Diseases of Aging and Regenerative medicine (DARe) research at Novartis

Age-related diseases, including neurodegenerative diseases and cardiovascular and metabolic diseases, account for a substantial and rising portion of the global health burden.

DARe scientists are committed to understanding and targeting the underlying molecular mechanisms that drive age-related diseases to develop regenerative pharmacological interventions for patients in indications of core interest to Novartis. We are committed to understanding age-related disease pathophysiology across organ systems by anchoring our approach to human data. By elucidating the underlying mechanisms and temporal aspects of aging in relation to disease, we strive to develop interventions that restore cell and tissue function.

The mitochondrial network in cultured human skeletal muscle cells, courtesy of Ryan Hahn

DARe is currently investigating three fundamental processes associated with aging and age-related diseases that have potential to deliver novel therapeutic approaches. These processes are intricately linked and play a crucial role in maintaining cellular health and function across organ systems.

  • Mitochondrial dysfunction, a hallmark of aging, impairs ATP production and increases free radicals, causing biomolecular damage.
  • Declining DNA repair mechanisms with age lead to genomic instability and cellular dysfunction, contributing to aging and diseases.
  • Extracellular Matrix (ECM) alterations with age affect cellular activities and tissue structure, impacting organ function.

In addition to studying these prominent aging-relevant processes, DARe scientists are exploring the modulation of cell fate and state as a promising therapeutic strategy for the regeneration of tissue and organ function.
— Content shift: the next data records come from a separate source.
(** * Crows_Nest: trader scoring, snapshot building, holdings fetching and
    ledger reconciliation.

    A shallow embedding of [config.py], [wallet_holdings_analyzer.py] and
    [wallet_score_manager.py].  The scores are rationals ([Q]), their
    arithmetic exact; the value of a holding goes through the arithmetic
    of binary64 floats on its way to the text; Python ints are [Z];
    [dict]s used as maps are [gmap]s and the [set] of seen addresses is a
    [gset]. *)

From Stdlib Require Import QArith Qminmax Qround Qabs Qpower ZArith Lia Lqa.
From Stdlib Require Import Sorted Permutation DecimalString DecimalPos DecimalN.
From stdpp Require Import base option list gmap sets strings.

Local Open Scope Z_scope.

(** ** config.py *)

Module config.
Definition TOP_GAINERS_LIMIT : Z := 2500.
Definition BOT_TRANSACTION_THRESHOLD : Z := 350.
Definition SIGNIFICANT_HOLDING_THRESHOLD : Q := 9000%Q.
Definition MIN_SIGNIFICANT_HOLDINGS : nat := 2.
End config.

(** ** Data model *)

(** One item of the trader-list endpoint, after the [.get(key, 0)] defaults
    and the [float]/[int] conversions of [calculate_trading_score]. *)
Record TraderRecord := mkTraderRecord {
  td_address : string;
  td_pnl : Q;
  td_volume : Q;
  td_trade_count : Z
}.
(** The inner loop over [potentiallyMatchingRequests]. *)
Definition nextCandidates (h : store) (potentiallyMatchingRequests : list ptr)
    (nextByte : Z) : list ptr :=
  fold_left
    (fun matchingNodes crntRequestByte =>
       if wildcard (deref h crntRequestByte)
       then set_insert crntRequestByte matchingNodes
       else findAndAddMatchesForNextByte h matchingNodes crntRequestByte nextByte)
    potentiallyMatchingRequests [].

(** The outer loop over [payload], with its [break]. *)
Fixpoint candidatesAfter (h : store) (potentiallyMatchingRequests : list ptr)
    (payload : list Z) : list ptr :=
  match payload with
  | [] => potentiallyMatchingRequests
  | nextByte :: payload' =>
      match potentiallyMatchingRequests with
      | [] => []
      | _ => candidatesAfter h (nextCandidates h potentiallyMatchingRequests nextByte)
                             payload'
      end
  end.

Definition getThisOrNextWildcardWithResponse (h : store) (requestByteNode : ptr)
  : ptr :=
  match luaResponse (deref h requestByteNode) with
  | None =>
      match subsequentWildcard (deref h requestByteNode) with
      | Some w => w
      | None => requestByteNode
      end
  | Some _ => requestByteNode
  end.

(** One round of the loop of [findBestMatchingRequest]. *)
Definition betterMatch (h : store) (bestMatchingRequest : option ptr)
    (matchingRequestItem : ptr) : option ptr :=
  let matchingRequest := getThisOrNextWildcardWithResponse h matchingRequestItem in
  let m := deref h matchingRequest in
  match luaResponse m with
  | None => bestMatchingRequest
  | Some _ =>
      match bestMatchingRequest with
      | None => Some matchingRequest
      | Some best =>
          let b := deref h best in
          if wildcard b && negb (wildcard m) then Some matchingRequest
          else if wildcard m && (requestLength m >? requestLength b)
               then Some matchingRequest
          else if placeholderCount m <? placeholderCount b
               then Some matchingRequest
          else Some best
      end
  end.

Definition findBestMatchingRequest (h : store)
    (potentiallyMatchingRequests : list ptr) : option ptr :=
  fold_left (betterMatch h) potentiallyMatchingRequests None.

Definition getValueFromTree (h : store) (requestByteTree : ptr) (payload : list Z)
  : option T :=
  let potentiallyMatchingRequests := candidatesAfter h [requestByteTree] payload in
  match findBestMatchingRequest h potentiallyMatchingRequests with
  | Some bestMatchingRequest => luaResponse (deref h bestMatchingRequest)
  | None => None
  end.

(** *** The lookup on a heap

    The same loops with every member access checked.  In the tree that
    loading leaves, a parent still points to a leaf that was deleted. *)

Definition live (H : Heap) (p : ptr) : bool :=
  negb (bool_decide (p ∈ deleted H)).

(** The inner loop; it reads [crntRequestByte->isWildcard()] of every
    candidate. *)
Definition nextCandidatesOnHeap (H : Heap) (potentiallyMatchingRequests : list ptr)
    (nextByte : Z) : undefined + list ptr :=
  fold_left
    (fun acc crntRequestByte =>
       match acc with
       | inl u => inl u
       | inr matchingNodes =>
           if live H crntRequestByte then
             inr (if wildcard (deref (nodes H) crntRequestByte)
                  then set_insert crntRequestByte matchingNodes
                  else findAndAddMatchesForNextByte (nodes H) matchingNodes
                         crntRequestByte nextByte)
           else inl UseAfterDelete
       end)
    potentiallyMatchingRequests (inr []).
Lemma further_images_are_copied_witness :
  ∃ outs,
    images_of (snd (align_images 4 four)) 9 = Some outs ∧
    length outs = 4 ∧
    ∀ k, k ≠ 1 → k ≠ 2 →
         outs !! k = [textured; featureless; textured; sparse] !! k.
Proof.
  refine (further_images_are_copied four 4
            [textured; featureless; textured; sparse] 9 _ _ _ run_four).
  - reflexivity.
  - cbn. lia.
Defined.
End more_runs.

Section more_views.
Import Keyboard Viewer.
Local Existing Instance photo.
Local Open Scope Z_scope.

Lemma handled_keys_set_the_view_witness :
  let u := UI {| show_combined := true; current_channel := 0 |}
              {| key := Key_3; accepted := false |} [] in
  let u' := snd (handle_key_press id u) in
  accepted (event u') = true ∧ key (event u') = Key_3 ∧
  refreshed u' = [{| show_combined := false; current_channel := 2 |}] ∧
  main_window u' = {| show_combined := false; current_channel := 2 |}.
Proof.
  destruct (handled_keys_set_the_view id
              (UI {| show_combined := true; current_channel := 0 |}
                  {| key := Key_3; accepted := false |} []) eq_refl)
    as (Ha & Hk & Hr & Hw & _).
  exact (conj Ha (conj Hk (conj Hr Hw))).
Defined.


Lemma constrain_keeps_inside_witness :
  ∃ r',
    _crop_rect (constrain_crop_rect dragged) = Some r' ∧
    0 ≤ QRect_left r' ∧ 0 ≤ QRect_top r' ∧
    QRect_left r' + QRect_width r' ≤ 100 ∧
    QRect_top r' + QRect_height r' ≤ 80.
Proof.
  destruct (@constrain_keeps_inside photo dragged (QRect_xywh 90 (-5) 30 20)
              eq_refl eq_refl eq_refl eq_refl)
    as (r' & Hr & Hl & Ht & Hw & Hh & _).
  exists r'. split_and!; [done..| |].
  - apply Hw. by vm_compute.
  - apply Hh. by vm_compute.
Defined.

Lemma constrain_is_idempotent_witness :
  constrain_crop_rect (constrain_crop_rect dragged)
  = constrain_crop_rect dragged.
Proof. exact (proj1 (@constrain_is_idempotent photo dragged eq_refl)). Defined.

Lemma confirmed_crop_comes_back_witness :
  _crop_rect (confirm_crop dragged) = None ∧
  _crop_rect (set_crop_mode true (confirm_crop dragged))
  = Some (QRect_xywh 90 (-5) 30 20).
Proof.
  destruct (@confirmed_crop_comes_back photo dragged (QRect_xywh 90 (-5) 30 20)
              eq_refl eq_refl eq_refl eq_refl)
    as (_ & Hnone & _ & _ & Hback & _).
  exact (conj Hnone Hback).
Defined.

Lemma cancelled_crop_leaves_no_trace_witness :
  _crop_rect (cancel_crop (set_crop_rect (Some (QRect_xywh 0 0 10 10))
                             (confirm_crop dragged))) = None ∧
  _crop_rect (set_crop_mode true
                (cancel_crop (set_crop_rect (Some (QRect_xywh 0 0 10 10))
                                (confirm_crop dragged))))
  = Some (QRect_xywh 90 (-5) 30 20).
Proof.
  destruct (@cancelled_crop_leaves_no_trace photo (confirm_crop dragged)
              (Some (QRect_xywh 0 0 10 10)) (QRect_xywh 90 (-5) 30 20)
              eq_refl eq_refl eq_refl eq_refl)
    as (_ & Hnone & _ & _ & Hback).
  exact (conj Hnone Hback).
Defined.

Lemma initial_crop_is_centred_witness :
  ∃ r,
    _crop_rect (set_crop_mode true fresh_viewer) = Some r ∧
    QRect_width r = 80 ∧ QRect_height r = 64 ∧
    QRect_left r = 10 ∧ QRect_top r = 8.
Proof.
  destruct (@initial_crop_is_centred photo fresh_viewer eq_refl eq_refl eq_refl)
    as (r & Hr & Hw & Hh & Hl & Hl' & Ht & Ht').
  - by vm_compute.
  - by vm_compute.
  - exists r. change (int_mul_08 pixmap_width) with 80 in *.
    change (int_mul_08 pixmap_height) with 64 in *.
    change pixmap_width with 100 in *. change pixmap_height with 80 in *.
    split_and!; [done..| |]; lia.
Defined.
End more_views.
Our strategy is based on human data and driven by our data science powered ‘Regeneration Engine,’ which learns from high-resolution datasets. We utilize phenotypic screening, bioengineering, and in vitro disease models, guided by the Regeneration Engine. This approach builds on research efforts around osteoarthritis and tendinopathy and has expanded to Alzheimer’s Disease and Sjögren’s Disease.

Exercise can counteract diseases associated with aging and we aim to delineate the molecular and cellular mechanisms underlying the benefits of physical activity. Our approach, anchored in human data, has a particular emphasis on the hallmarks of aging, such as exercise-induced reversal of age-related mitochondrial dysfunction. Like exercise, body weight loss in the context of obesity has demonstrated health benefits across organ systems. To complement exploratory efforts on mitochondria, we are also looking at alternative approaches to increase energy expenditure in skeletal muscle for the treatment of age-related obesity.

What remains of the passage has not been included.